WORK REQUIRED: Write out every entry word for word.

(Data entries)
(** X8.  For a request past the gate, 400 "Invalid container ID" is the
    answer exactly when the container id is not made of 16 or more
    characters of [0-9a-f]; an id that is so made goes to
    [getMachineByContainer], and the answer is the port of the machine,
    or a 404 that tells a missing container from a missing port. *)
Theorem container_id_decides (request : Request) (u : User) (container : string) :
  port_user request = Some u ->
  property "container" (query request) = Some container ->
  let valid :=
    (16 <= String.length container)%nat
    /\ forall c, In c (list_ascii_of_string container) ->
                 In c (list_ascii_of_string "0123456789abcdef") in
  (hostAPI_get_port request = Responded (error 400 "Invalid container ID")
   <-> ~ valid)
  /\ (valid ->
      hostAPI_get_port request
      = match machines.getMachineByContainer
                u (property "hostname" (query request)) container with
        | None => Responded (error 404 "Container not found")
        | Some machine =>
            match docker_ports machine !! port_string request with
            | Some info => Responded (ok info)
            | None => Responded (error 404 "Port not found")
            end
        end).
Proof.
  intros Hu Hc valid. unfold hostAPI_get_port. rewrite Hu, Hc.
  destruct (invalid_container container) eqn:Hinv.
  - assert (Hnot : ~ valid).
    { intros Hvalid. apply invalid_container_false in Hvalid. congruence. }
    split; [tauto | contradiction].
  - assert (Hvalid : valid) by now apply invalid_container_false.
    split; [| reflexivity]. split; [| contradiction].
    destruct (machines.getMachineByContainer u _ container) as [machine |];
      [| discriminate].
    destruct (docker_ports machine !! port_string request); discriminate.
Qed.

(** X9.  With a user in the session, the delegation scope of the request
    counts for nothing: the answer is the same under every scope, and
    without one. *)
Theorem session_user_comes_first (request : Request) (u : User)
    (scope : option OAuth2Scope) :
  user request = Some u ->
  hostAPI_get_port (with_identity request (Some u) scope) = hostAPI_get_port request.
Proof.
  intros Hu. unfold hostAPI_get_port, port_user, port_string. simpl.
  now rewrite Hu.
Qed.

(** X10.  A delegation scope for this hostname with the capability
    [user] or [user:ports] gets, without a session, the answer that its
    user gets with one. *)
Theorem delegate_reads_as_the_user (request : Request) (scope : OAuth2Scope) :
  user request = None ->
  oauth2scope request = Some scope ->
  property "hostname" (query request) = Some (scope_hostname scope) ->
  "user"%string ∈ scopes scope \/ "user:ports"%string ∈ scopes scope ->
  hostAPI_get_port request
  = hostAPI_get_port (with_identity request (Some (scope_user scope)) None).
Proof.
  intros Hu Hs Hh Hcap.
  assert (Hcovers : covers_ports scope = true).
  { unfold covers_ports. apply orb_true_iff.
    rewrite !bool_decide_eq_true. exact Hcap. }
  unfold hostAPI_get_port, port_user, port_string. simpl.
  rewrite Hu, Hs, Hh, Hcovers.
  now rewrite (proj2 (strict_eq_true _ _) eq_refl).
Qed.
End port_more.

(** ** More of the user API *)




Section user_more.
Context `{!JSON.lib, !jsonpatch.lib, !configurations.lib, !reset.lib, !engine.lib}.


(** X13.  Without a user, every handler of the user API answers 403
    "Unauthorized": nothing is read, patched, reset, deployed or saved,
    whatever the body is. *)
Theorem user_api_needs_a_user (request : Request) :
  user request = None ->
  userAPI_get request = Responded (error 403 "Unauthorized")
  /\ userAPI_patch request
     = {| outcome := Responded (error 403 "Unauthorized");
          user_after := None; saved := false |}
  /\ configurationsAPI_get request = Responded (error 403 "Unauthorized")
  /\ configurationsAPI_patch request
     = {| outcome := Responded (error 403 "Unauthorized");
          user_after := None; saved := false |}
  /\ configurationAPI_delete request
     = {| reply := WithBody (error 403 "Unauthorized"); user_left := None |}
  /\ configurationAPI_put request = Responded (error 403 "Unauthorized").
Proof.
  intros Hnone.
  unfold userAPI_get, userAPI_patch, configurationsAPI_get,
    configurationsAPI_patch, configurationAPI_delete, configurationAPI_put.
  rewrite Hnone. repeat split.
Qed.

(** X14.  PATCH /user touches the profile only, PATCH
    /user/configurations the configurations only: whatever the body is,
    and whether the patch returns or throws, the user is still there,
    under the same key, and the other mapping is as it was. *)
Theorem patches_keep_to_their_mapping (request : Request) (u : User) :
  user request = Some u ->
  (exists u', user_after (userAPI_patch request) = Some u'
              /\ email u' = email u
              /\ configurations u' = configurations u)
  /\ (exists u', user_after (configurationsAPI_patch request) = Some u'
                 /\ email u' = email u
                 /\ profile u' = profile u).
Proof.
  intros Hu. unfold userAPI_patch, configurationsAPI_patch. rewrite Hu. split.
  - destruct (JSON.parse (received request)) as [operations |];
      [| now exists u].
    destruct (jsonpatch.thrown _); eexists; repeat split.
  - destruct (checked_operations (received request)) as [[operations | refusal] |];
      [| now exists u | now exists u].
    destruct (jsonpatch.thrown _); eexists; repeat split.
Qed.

RESULT OF THIS EXERCISE:
(** X8.  For a request past the gate, 400 "Invalid container ID" is the
    answer exactly when the container id is not made of 16 or more
    characters of [0-9a-f]; an id that is so made goes to
    [getMachineByContainer], and the answer is the port of the machine,
    or a 404 that tells a missing container from a missing port. *)
Theorem container_id_decides (request : Request) (u : User) (container : string) :
  port_user request = Some u ->
  property "container" (query request) = Some container ->
  let valid :=
    (16 <= String.length container)%nat
    /\ forall c, In c (list_ascii_of_string container) ->
                 In c (list_ascii_of_string "0123456789abcdef") in
  (hostAPI_get_port request = Responded (error 400 "Invalid container ID")
   <-> ~ valid)
  /\ (valid ->
      hostAPI_get_port request
      = match machines.getMachineByContainer
                u (property "hostname" (query request)) container with
        | None => Responded (error 404 "Container not found")
        | Some machine =>
            match docker_ports machine !! port_string request with
            | Some info => Responded (ok info)
            | None => Responded (error 404 "Port not found")
            end
        end).
Proof.
  intros Hu Hc valid. unfold hostAPI_get_port. rewrite Hu, Hc.
  destruct (invalid_container container) eqn:Hinv.
  - assert (Hnot : ~ valid).
    { intros Hvalid. apply invalid_container_false in Hvalid. congruence. }
    split; [tauto | contradiction].
  - assert (Hvalid : valid) by now apply invalid_container_false.
    split; [| reflexivity]. split; [| contradiction].
    destruct (machines.getMachineByContainer u _ container) as [machine |];
      [| discriminate].
    destruct (docker_ports machine !! port_string request); discriminate.
Qed.

(** X9.  With a user in the session, the delegation scope of the request
    counts for nothing: the answer is the same under every scope, and
    without one. *)
Theorem session_user_comes_first (request : Request) (u : User)
    (scope : option OAuth2Scope) :
  user request = Some u ->
  hostAPI_get_port (with_identity request (Some u) scope) = hostAPI_get_port request.
Proof.
  intros Hu. unfold hostAPI_get_port, port_user, port_string. simpl.
  now rewrite Hu.
Qed.

(** X10.  A delegation scope for this hostname with the capability
    [user] or [user:ports] gets, without a session, the answer that its
    user gets with one. *)
Theorem delegate_reads_as_the_user (request : Request) (scope : OAuth2Scope) :
  user request = None ->
  oauth2scope request = Some scope ->
  property "hostname" (query request) = Some (scope_hostname scope) ->
  "user"%string ∈ scopes scope \/ "user:ports"%string ∈ scopes scope ->
  hostAPI_get_port request
  = hostAPI_get_port (with_identity request (Some (scope_user scope)) None).
Proof.
  intros Hu Hs Hh Hcap.
  assert (Hcovers : covers_ports scope = true).
  { unfold covers_ports. apply orb_true_iff.
    rewrite !bool_decide_eq_true. exact Hcap. }
  unfold hostAPI_get_port, port_user, port_string. simpl.
  rewrite Hu, Hs, Hh, Hcovers.
  now rewrite (proj2 (strict_eq_true _ _) eq_refl).
Qed.
End port_more.

(** ** More of the user API *)




Section user_more.
Context `{!JSON.lib, !jsonpatch.lib, !configurations.lib, !reset.lib, !engine.lib}.


(** X13.  Without a user, every handler of the user API answers 403
    "Unauthorized": nothing is read, patched, reset, deployed or saved,
    whatever the body is. *)
Theorem user_api_needs_a_user (request : Request) :
  user request = None ->
  userAPI_get request = Responded (error 403 "Unauthorized")
  /\ userAPI_patch request
     = {| outcome := Responded (error 403 "Unauthorized");
          user_after := None; saved := false |}
  /\ configurationsAPI_get request = Responded (error 403 "Unauthorized")
  /\ configurationsAPI_patch request
     = {| outcome := Responded (error 403 "Unauthorized");
          user_after := None; saved := false |}
  /\ configurationAPI_delete request
     = {| reply := WithBody (error 403 "Unauthorized"); user_left := None |}
  /\ configurationAPI_put request = Responded (error 403 "Unauthorized").
Proof.
  intros Hnone.
  unfold userAPI_get, userAPI_patch, configurationsAPI_get,
    configurationsAPI_patch, configurationAPI_delete, configurationAPI_put.
  rewrite Hnone. repeat split.
Qed.

(** X14.  PATCH /user touches the profile only, PATCH
    /user/configurations the configurations only: whatever the body is,
    and whether the patch returns or throws, the user is still there,
    under the same key, and the other mapping is as it was. *)
Theorem patches_keep_to_their_mapping (request : Request) (u : User) :
  user request = Some u ->
  (exists u', user_after (userAPI_patch request) = Some u'
              /\ email u' = email u
              /\ configurations u' = configurations u)
  /\ (exists u', user_after (configurationsAPI_patch request) = Some u'
                 /\ email u' = email u
                 /\ profile u' = profile u).
Proof.
  intros Hu. unfold userAPI_patch, configurationsAPI_patch. rewrite Hu. split.
  - destruct (JSON.parse (received request)) as [operations |];
      [| now exists u].
    destruct (jsonpatch.thrown _); eexists; repeat split.
  - destruct (checked_operations (received request)) as [[operations | refusal] |];
      [| now exists u | now exists u].
    destruct (jsonpatch.thrown _); eexists; repeat split.
Qed.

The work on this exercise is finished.